— La création de centres publics de santé semble avoir le vent en poupe. Constate-t-on un emballement récent ?
Hélène Colombani : oui, un virage qui date d’un peu moins de dix ans, avec un réel accroissement de la création de centres de santé. D’une part, on sort du giron de la gauche, parce que les élus sont confrontés à une population qui monte au créneau — l’État n’organise rien et laisse des praticiens libéraux agir en fonction de leurs besoins personnels, sans considération pour ceux des territoires. D’autre part, les centres de santé étaient très concentrés en Île-de-France. Or aujourd’hui, on sort de la petite couronne parisienne, même si la région demeure celle qui en compte le plus. La croissance est importante, notamment en Nouvelle -Aquitaine. Nous en avons pris conscience et la Fédération réorganise sa gouvernance en faisant place aux régions, avec des référents régionaux.
— La préférence marquée des généralistes pour un exercice salarié et collégial est-elle une réalité ?
H.C. : C’est un élément qui pousse à la création de centres. Les professionnels veulent exercer sans être astreints à des charges administratives et souhaitent s’intégrer dans des structures. Ils peuvent travailler sur la prévention, notamment. Les généralistes d’aujourd’hui sont mieux formés, avec une approche globale du patient, et ont donc envie de trouver un cadre pour l’exercer.

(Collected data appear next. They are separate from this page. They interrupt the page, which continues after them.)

Lemma taken_ok b body kind s i : body_ok b body -> sound s -> (i < length (runs kind s))%nat ->
  exists s', ('(r, s) ← take_run kind s i; body s r) = Some s' /\ sound s' /\ evolves b s [] s' [].
Proof.
  intros Hb Hs Hi. apply lookup_lt_is_Some_2 in Hi as [r Hi].
  destruct (part_take s kind i r Hs Hi) as (s1 & -> & _ & Hp & Hh & Hl & V). cbn [mbind option_bind].
  destruct (Hb kind s1 r Hp Hh Hl) as (s2 & E & H2 & V2). exists s2. split_and!; [done|done|].
  exact (evolves_trans 0 b _ _ _ _ _ _ V V2).
Qed.

Lemma for_each_run_ok b body kind f s : body_ok b body -> sound s ->
  exists s', for_each_run kind f body s = Some s' /\ sound s' /\ evolves (b * ROOM) s [] s' [].
Proof.
  intros Hb Hs. unfold for_each_run.
  match goal with |- context [fold_option ?g _ ?l] => set (step_ := g); set (ids := l) end.
  assert (forall s x, sound s -> exists s', step_ s x = Some s' /\ sound s' /\ evolves b s [] s' []) as Hstep.
  { intros s1 id H1. unfold step_. destruct (position _ _) as [i|] eqn:E.
    - apply position_spec in E as (r & Hi & _). apply (taken_ok b body kind s1 i Hb H1). by eapply lookup_lt_Some.
    - exists s1. split_and!; [done|done|]. by apply evolves_same. }
  destruct (fold_option_ok b step_ Hstep ids s Hs) as (s' & E & H & V). exists s'. split_and!; [done|done|].
  eapply evolves_weaken; [|exact V]. apply N.mul_le_mono_l. unfold ids. rewrite length_map.
  pose proof (pa_room _ _ Hs) as Hr. unfold crowd in Hr. rewrite (all_runs_split kind s), length_app in Hr.
  pose proof (length_filter (fun r => f r = true) (runs kind s)). lia.
Qed.

Lemma same_restartable r r' : same_run r r' -> restartable r' = restartable r.
Proof. intros (_&_&_&_&_&_&_&E&_). unfold restartable. by rewrite E. Qed.

Lemma same_token r r' : same_run r r' -> run_token r' = run_token r.
Proof. intros (_&_&_&_&_&_&_&E&_). unfold run_token. by rewrite E. Qed.

(** The clock pauses a run. *)
Lemma pause_settle s r e now : part (Some (o_task_id r)) s -> held s r -> restartable r = true ->
  e = EStall \/ (exists text, e = EGuardrail text) ->
  exists st a s' r', step (o_state r) e = Some (st, a) /\ apply_action s now (r <| o_state := st |>) a None = Some (s', r')
    /\ finished r' = false /\ sound (push_run (project_run s' r') r')
    /\ evolves 0 s [run_token r] (push_run (project_run s' r') r') [].
Proof.
  intros Hp Hh Hre He. destruct (engine_pauses (o_state r) e) as (st & a & E & Hw & Hsh & Ht & Hph & Hni & Ha & Hnc & Hna); [apply Hh|done|].
  set (r1 := r <| o_state := st |>).
  assert (restartable r1 = true) as Hre1.
  { unfold restartable in *. cbn. rewrite Hph; [done|]. destruct (phase (o_state r)); try done; tauto. }
  assert (fits a r1) as Hf by (destruct a; try done; naive_solver).
  assert (run_token r1 = run_token r) as Htok by done.
  destruct (settle s now r1 a None) as (s' & r' & E' & Hsame & Hfin & Hs & Hv); [done| |done|].
  { destruct Hh as (H1 & H2). split; [by apply with_state_shaped|]. by rewrite Htok. }
  rewrite (same_restartable _ _ Hsame), Hre1 in *. rewrite Htok in Hv. by exists st, a, s', r'.
Qed.

Lemma stall_ok now : body_ok 0 (stall_run now).
Proof.
  intros kind s r Hp Hh (_ & _ & Hre). unfold stall_run. set (r1 := r <| o_stall_deadline := None |>).
  assert (held s r1) as Hh1 by exact (same_held s r r1 ltac:(done) Hh).
  destruct (pause_settle s r1 EStall now Hp Hh1 Hre) as (st & a & s' & r' & E & E' & Hfin & Hs & Hv); [by left|].
  unfold decide_workflow_next, decide_relay_next. exists (push_run (project_run s' r') r'). split; [|done].
  destruct (o_kind r1); rewrite E; cbn [mbind option_bind]; rewrite E'; cbn [mbind option_bind]; by rewrite Hfin.
Qed.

— Les centres peuvent-ils être une panacée pour lutter contre la désertification médicale ?
H.C. : Oui, c’est un atout. Il faut arrêter de partir des besoins des professionnels, et partir plutôt de ceux de la population. Il faut un maillage territorial qui les prenne en compte. Il faut des unités de premier recours de proximité, quitte à élargir l’aire pour les spécialistes. À court terme, il n’y aura pas assez de médecins. Il n’y a pas de compétition. On ne peut plus réfléchir selon la médecine d’avant.
— À quelle échelle de population ou de bassin de vie la création d’un centre de santé est-elle pertinente ?
H.C. : Je dirai que 10 000 habitants, c’est bien, et un peu compliqué au-dessous. Il faut donc parfois raisonner en termes d’intercommunalité. Sachant qu’il faut au moins deux médecins, il faut trouver les ressources pour une activité.
— À quelles conditions les centres de santé, à défaut d’être rentables, peuvent-ils être d’un coût nul pour une collectivité ?
H.C. : C’est compliqué. Pour les centres que nous accompagnons, nous avons créé la Fabrique. Il s’agit d’une assistance à la maîtrise d’ouvrage pour la mise en place d’un projet. Nous évaluons les besoins en médecins, sages-femmes, spécialistes, infirmiers. Avec trois médecins, on arrive à l’équilibre en trois ans. Si l’on y ajoute des paramédicaux, c’est un peu plus compliqué. Mais les élus décident en fonction de ce dont ils sont porteurs. Nous proposons une structure de base. Si l’on veut y ajouter des prestations de prévention, des médiateurs de santé, voire un interprétariat, il faudra aller chercher les aides qui existent.